The autocovariance function has the following properties:

  • \(R(0)=\mathrm{Var}[X_t]\), the variance of the process.

  • \(|R(\tau)| \leq R(0)\) for all \(\tau\)

  • The autocovariance function is positive semi-definite, this implies that a covariance matrix is always positive semi-definite.

  • If the process is real-valued, then \(R(\tau)=R(-\tau)\), the autocovariance function is even.

Power spectral density#

The power spectral density or simply power spectrum is defined with a limit when \(T\) tends to infinity in Equation (2).

(2)#\[\mathcal{P}(f) = \lim_{T \to +\infty} \dfrac{{\rm E} \left[ \left|\hat{x}_{T}(f)\right|^2 \right] }{2T}.\]

Where \(\hat{x}_{T}(\xi)\) is the truncated Fourier transform of \(x(t)\), given by Equation (3).

(3)#\[\hat{x}_{T}(f) = \int_{-T}^{T} x(t)\, e^{-2i\pi f t } {\rm d}t.\]

The autocovariance function \(R(\tau)\) and the power spectral density function \(\mathcal{P}(f)\) are Fourier pairs as given by Equation (4).
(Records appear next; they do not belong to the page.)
(** [case State::chunk_size] *)
Definition resp_chunk_size (text : bytes) : M RS unit :=
  let! s := out_get in
  let p := s.1 in
  let semicolon := find SEMICOLON text in
  match number (prefix_to semicolon text) 16 with
  | None => refuse ParseError.malformed_chunk
  | Some n =>
      match semicolon with
      | Some i =>
          let ext := drop (i + 1) text in
          require (negb (max_chunk_extension (rs_limits p) <? len ext))
            (parse_error ParseError.limit_exceeded) ;;;
          require (forallb is_field_vchar ext) (parse_error ParseError.malformed_chunk)
      | None => out_ret tt
      end ;;;
      require (negb ((max_chunk_size (rs_limits p) <? n) ||
                     (wrap64 (max_body_size (rs_limits p) - rs_seen p) <? n)))
        (parse_error ParseError.limit_exceeded) ;;;
      on_resp (fun p =>
        set_rs_state (if negb (n =? 0) then RespState.chunk_data else RespState.trailers)
          (set_rs_remaining n p))
  end.

(** The switch of [advance] on a located line: [Some] returns from the function
    (the line is then already consumed), [None] goes on to consume it. *)
Definition resp_on_line (text : bytes) (consumed : nat) : M RS (option ParseStep.t) :=
  let! s := out_get in
  match rs_state s.1 with
  | RespState.start => resp_status_line text ;;; out_ret None
  | RespState.headers =>
      if (length text =? 0)%nat
      then resp_consume consumed ;;; resp_framing ;;; out_ret (Some ParseStep.head)
      else resp_field text false ;;; out_ret None
  | RespState.trailers =>
      if (length text =? 0)%nat
      then resp_consume consumed ;;; on_resp (set_rs_state RespState.done) ;;;
           out_ret (Some ParseStep.complete)
      else resp_field text true ;;; out_ret None
  | RespState.chunk_size => resp_chunk_size text ;;; out_ret None
  | RespState.chunk_end => on_resp (set_rs_state RespState.chunk_size) ;;; out_ret None
  | _ => out_fail (make_error_code Errc.invalid_argument)
  end.

(** The line branch of the loop of [advance]. *)
Definition resp_line_round (eof : bool) : M RS (option ParseStep.t) :=
  let! s := out_get in
  let p := s.1 in
  let! found := lift (resp_line (readable s.2) (line_cap (rs_limits p) (rs_state p))
                        (allow_bare_lf (rs_limits p))) in
  match found with
  | None => if eof then out_fail (make_error_code Errc.eof)
            else out_ret (Some ParseStep.need_more)
  | Some l =>
      let! r := resp_on_line (line_text l) (line_consumed l) in
      match r with
      | Some step => out_ret (Some step)
      | None => resp_consume (line_consumed l) ;;; out_ret None
      end
  end.

(** One round of the loop of [advance]: [None] goes round again. *)
Definition advance_round (eof : bool) : M RS (option ParseStep.t) :=
  let! s := out_get in
  match rs_state s.1 with
  | RespState.done => out_ret (Some ParseStep.complete)
  | RespState.length | RespState.chunk_data | RespState.eof_body =>
      let! step := resp_body_round eof in
      out_ret (Some step)
  | _ => resp_line_round eof
  end.

(** [advance(input, eof)].  Each round that goes on consumes a line, so the
    readable length bounds the rounds. *)
Definition advance (eof : bool) : M RS ParseStep.t :=
  fun s => iter (S (length (readable s.2))) (advance_round eof) s.

(** The start of [parse]: drop the slice handed out last. *)
Definition resp_release : M RS unit :=
  let! s := out_get in
  (if (0 <? rs_pending s.1)%nat
   then resp_consume (rs_pending s.1) ;;; on_resp (set_rs_pending 0)
   else out_ret tt) ;;;
  on_resp (set_rs_body []).

(** [parse(input, eof)]: an error, once met, is returned for ever. *)
Definition resp_parse (eof : bool) : M RS ParseStep.t :=
  let! s := out_get in
  if error_set (rs_error s.1) then out_fail (rs_error s.1)
  else
    resp_release ;;;
    (fun s => match advance eof s with
              | Fails e s' => Fails e (set_rs_error e s'.1, s'.2)
              | r => r
              end).
End RespParser.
(4)#\[\mathcal{P}(f) = \int_{-\infty}^{+\infty} R(\tau) e^{-2i\pi f \tau} {\rm d }\tau \quad \quad R(\tau) = \int_{-\infty}^{+\infty} \mathcal{P}(f) e^{2i\pi f\tau} {\rm d }f.\]

From the previous equations, we can see that the variance of the process is given by the integral of the power spectral density function over the whole frequency range.

  • \(R(0)=\mathrm{Var}[X_t]=\int_{-\infty}^{+\infty} \mathcal{P}(f){\rm d }f\), the variance of the process.

  • \(\mathcal{P}(0)=\int_{-\infty}^{+\infty} {R}(\tau) {\rm d }\tau=\mu^2\), the square mean of the process.

  • \(\mathcal{P}(f)\) is always positive, this implies that the covariance matrix is always positive semi-definite.

In the case of white noise, the power spectral density is a constant function, the variance of this process is infinite.

AR(1) process or damped random walk#

Let us consider a first order autoregressive process, the exponential autocovariance function and the power spectrum are given by Equation (5).

(5)#\[R(\tau)= \dfrac{A}{2\gamma} \exp{(-\|\tau\|\gamma)}\quad \quad \mathcal{P}(f)= \dfrac{A}{\gamma^2 +4\pi^2 f^2}\]

References#

      1. Brockwell and R. A. Davis, Introduction to Time Series and Forecasting, Springer, 1996.

  • Priestley, M.B. (1981) Spectral Analysis and Time Series. Academic Press Inc, New York.